Prompt:
Somewhere below, one line contains "Lemma not_in_table s" and a later line contains "(** ** Properties *)". Output those two lines and everything between them exactly, and nothing else.

- - - - -

Lemma rehashed_ok h yss o :
  forest h (table (buckets (tab s)) (replicate (length xss) []) ++ table (brk s) yss) →
  (∃ k, 2 <= k <= 31 ∧ zlen yss = 2 ^ k) → zlen yss = n → placed yss → concat yss ≡ₚ concat xss →
  (∀ q, is_Some (h !! q) ↔ is_Some (hheap s !! q) ∨ q ∈ storage (brk s) (Z.to_nat n)) →
  hinv (mk_hstate (foldr delete h (storage (buckets (tab s)) (length xss))) (brk s + 16 * n) o
          (mk_hash (elem_cnt (tab s)) n (brk s))) yss.
Proof.
  intros Hf Hk Hz Hp Hc Hd. destruct (hi_brk _ _ Hi) as (Hb1 & Hb2 & Hb3).
  pose proof (fo_nodup _ _ Hf) as Hnd. unfold all_nodes in Hnd. rewrite bind_app in Hnd.
  fold (all_nodes (table (buckets (tab s)) (replicate (length xss) []))) in Hnd.
  fold (all_nodes (table (brk s) yss)) in Hnd. rewrite nodes_table, length_replicate, concat_empty, app_nil_r in Hnd.
  apply NoDup_app in Hnd as (_ & Hdis & _).
  assert (∀ q, h !! q = None → foldr delete h (storage (buckets (tab s)) (length xss)) !! q = None) as Hnone
    by (intros q Hq; rewrite lookup_dealloc; by case_decide).
  assert (h !! NULL = None) as Hnull.
  { apply eq_None_not_Some. rewrite Hd. intros [Hq|Hq%storage_new].
    - rewrite (hi_null _ _ Hi) in Hq. by destruct Hq.
    - unfold NULL in Hq. lia. }
  split; cbn [hheap brk tab buckets elem_cnt bucket_cnt].
  - eapply forest_ext; [exact Hf|by apply Hnone|]. intros q Hq. rewrite lookup_dealloc, decide_False; [done|].
    intros Hq'. by apply (Hdis q).
  - split; [by cbn|done].
  - done.
  - rewrite (hi_count _ _ Hi). unfold zlen. by rewrite Hc.
  - intros x y. rewrite Hc. apply Hi.
  - by apply Hnone.
  - split; [lia|]. split; [lia|]. intros q. rewrite lookup_dealloc. case_decide; [by intros []|].
    rewrite Hd. intros [Hq%Hb3|Hq%storage_new]; lia.
  - intros x. rewrite Hc. apply Hi.
  - intros e He. destruct (hi_client _ _ Hi e He) as (H0 & Hs & Hst). split; [done|]. split.
    + rewrite lookup_dealloc, decide_False by done. apply Hd. by left.
    + intros Hq%storage_range. specialize (Hb3 e Hs). lia.
Qed.
End rehashing.

(** rehash() keeps the set of elements, whether or not there is memory. *)
Lemma rehash_ok s xss : hinv s xss →
  ∃ s' xss', rehash hashf s = Ok (tt, s') ∧ hinv s' xss' ∧ concat xss' ≡ₚ concat xss.
Proof.
  intros Hi. destruct (hi_brk _ _ Hi) as (Hb1 & Hb2 & Hb3). pose proof (count_range _ _ Hi) as Hc.
  unfold rehash. run. rewrite (hi_count _ _ Hi).
  destruct (best_buckets (zlen (concat xss))) as (k & Hk & Ek); [pose proof (zlen_nonneg (concat xss)); lia|].
  rewrite Ek. destruct (hi_sized _ _ Hi) as (Hbc & _).
  destruct (Z.eqb_spec (2 ^ k) (bucket_cnt (tab s))) as [_|Hne]; [by exists s, xss|].
  assert (0 < 2 ^ k) as Hpos by (apply Z.pow_pos_nonneg; lia).
  destruct (malloc_lists_ok (2 ^ k) s ltac:(lia)) as (o & [E|[Hlt E]]).
  { rewrite (bind_ok _ _ _ _ _ E). cbn. exists (mk_hstate (hheap s) (brk s) o (tab s)), xss.
    split; [done|]. split; [|done]. by destruct Hi. }
  rewrite (bind_ok _ _ _ _ _ E). rewrite (proj2 (Z.eqb_neq (brk s) NULL)) by (unfold NULL; lia).
  destruct (new_buckets_ok s xss Hi (2 ^ k) ltac:(lia)) as (h2 & E2 & Hf2 & Hd2).
  erewrite bind_ok; [|apply on_heap_ok; exact E2]. unfold set_tab, with_heap. run.
  cbn [hheap brk oom tab]. set (s2 := mk_hstate h2 (brk s + 16 * 2 ^ k) o (mk_hash (zlen (concat xss)) (2 ^ k) (brk s))).
  assert (zlen (replicate (Z.to_nat (2 ^ k)) ([] : list Z)) = 2 ^ k) as Hz
    by (unfold zlen; rewrite length_replicate; lia).
  assert (sized s2 (replicate (Z.to_nat (2 ^ k)) [])) as Hsz by (split; [by rewrite Hz|by exists k]).
  destruct (rehash_loop_ok xss s2 (buckets (tab s)) [] (replicate (Z.to_nat (2 ^ k)) []))
    as (h3 & yss & E3 & Hf3 & Hp3 & Hl3 & Hc3 & Hd3);
    [cbn [app]; by rewrite Permutation_app_comm|done|apply placed_empty|].
  rewrite concat_empty, app_nil_r in Hc3.
  assert (Z.to_nat (bucket_cnt (tab s)) = length xss) as Hlen by (rewrite Hbc; unfold zlen; lia).
  rewrite Hlen, (bind_ok _ _ _ _ _ E3). unfold free_lists, modify. rewrite Hlen.
  rewrite (proj2 (Z.eqb_neq (buckets (tab s)) NULL)) by (unfold NULL; lia).
  assert (zlen yss = 2 ^ k) as Hz3 by (rewrite <- Hz; unfold zlen; by rewrite Hl3).
  exists (mk_hstate (foldr delete h3 (storage (buckets (tab s)) (length xss))) (brk s + 16 * 2 ^ k) o
            (mk_hash (elem_cnt (tab s)) (2 ^ k) (brk s))), yss.
  split; [by rewrite (hi_count _ _ Hi)|]. split; [|done].
  apply (rehashed_ok s xss Hi (2 ^ k)); [done|done|exact Hf3|by exists k|done|done|done|].
  intros q. rewrite Hd3. apply Hd2.
Qed.

(** ** Insertion and removal *)

Lemma not_in_table s xss e : hinv s xss → C e → e ∉ concat xss → e ∉ all_nodes (table (buckets (tab s)) xss).
Proof.
  intros Hi He Hn. rewrite nodes_table, elem_of_app. destruct (hi_client _ _ Hi e He) as (_ & _ & Hs). tauto.
Qed.
(** ** Properties *)

(** C21. bitmap_scan_and_flip is a first-fit allocator.  It never fails on a
    well-formed bitmap: the index it returns is that of the first group of
    CNT bits at or after START that all equal VALUE, or BITMAP_ERROR when no
    such group exists; in the first case exactly the bits of that group are
    flipped, in the second the bitmap is unchanged.  For CNT = 0 the group is
    empty and START is returned (the comment in bitmap.c says 0). *)
Theorem bitmap_scan_and_flip_first_fit b start cnt v :
  wf b → 0 <= start <= bit_cnt b → 0 <= cnt →
  ∃ r b', bitmap_scan_and_flip start cnt v b = Ok (r, b') ∧
    wf b' ∧ bit_cnt b' = bit_cnt b ∧ first_group (bm_abs b) start cnt v r ∧
    bm_abs b' =
      if decide (r = BITMAP_ERROR) then bm_abs b
      else splice r (replicate (Z.to_nat cnt) (negb v)) (bm_abs b).
Proof. apply scan_and_flip_first. Qed.

Lemma bitmap_scan_and_flip_first_fit_witness :
  ∃ r b', bitmap_scan_and_flip 0 2 false (mk_bitmap 40 [11; 0]) = Ok (r, b') ∧
    wf b' ∧ bit_cnt b' = 40 ∧
    first_group (bm_abs (mk_bitmap 40 [11; 0])) 0 2 false r ∧
    bm_abs b' =
      if decide (r = BITMAP_ERROR) then bm_abs (mk_bitmap 40 [11; 0])
      else splice r (replicate 2 true) (bm_abs (mk_bitmap 40 [11; 0])).
Proof.
  apply (bitmap_scan_and_flip_first_fit (mk_bitmap 40 [11; 0]) 0 2 false).
  - split_and!; simpl; try lia; [done|]. repeat constructor; unfold in_u32; lia.
  - simpl. lia.
  - lia.
Defined.

Example scan_and_flip_40 :
  bitmap_scan_and_flip 0 2 false (mk_bitmap 40 [11; 0])
  = Ok (4, mk_bitmap 40 [59; 0]).
Proof. vm_compute. reflexivity. Qed.

(** The file image round trips: reading back the bytes bitmap_write
    produces restores every bit, whatever the bitmap that receives them held,
    and leaves it well formed. *)
Theorem bitmap_image_roundtrip b b0 :
  wf b → 0 < bit_cnt b → bit_cnt b0 = bit_cnt b →
  zlen (bits_to_bytes (bits b)) = bitmap_file_size b ∧
  ∃ b', bitmap_load (bits_to_bytes (bits b)) b0 = Ok (tt, b') ∧
        wf b' ∧ bm_abs b' = bm_abs b.
Proof.
  intros Hwf H0 Hcnt. split.
  { unfold zlen, bitmap_file_size, byte_cnt. rewrite length_bits_to_bytes.
    destruct Hwf as (_ & Hl & _). unfold zlen in Hl. lia. }
  unfold bitmap_load.
  destruct (mask_last_spec b Hwf H0) as (b' & Hu & Hwf' & Hc' & Ha).
  exists b'. split_and!; try done. rewrite <- Hu.
  unfold bind, obind, get, modify. simpl. rewrite Hcnt.
  replace (Z.to_nat (elem_cnt (bit_cnt b))) with (length (bits b))
    by (destruct Hwf as (_ & Hl & _); unfold zlen in Hl; lia).
  rewrite bytes_to_bits_to_bytes by apply Hwf.
  unfold last_mask. rewrite Hcnt. by destruct b.
Qed.

Lemma bitmap_image_roundtrip_witness :
  zlen (bits_to_bytes [4294967295; 511]) = bitmap_file_size (mk_bitmap 40 [4294967295; 511]) ∧
  ∃ b', bitmap_load (bits_to_bytes [4294967295; 511]) (mk_bitmap 40 [7; 7]) = Ok (tt, b') ∧
        wf b' ∧ bm_abs b' = bm_abs (mk_bitmap 40 [4294967295; 511]).
Proof.
  apply (bitmap_image_roundtrip (mk_bitmap 40 [4294967295; 511]) (mk_bitmap 40 [7; 7])).
  - split_and!; simpl; try lia; [done|]. repeat constructor; unfold in_u32; lia.
  - simpl. lia.
  - done.
Defined.

End Bitmap.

- - - - -

Output of the exercise:
Lemma not_in_table s xss e : hinv s xss → C e → e ∉ concat xss → e ∉ all_nodes (table (buckets (tab s)) xss).
Proof.
  intros Hi He Hn. rewrite nodes_table, elem_of_app. destruct (hi_client _ _ Hi e He) as (_ & _ & Hs). tauto.
Qed.
(** ** Properties *)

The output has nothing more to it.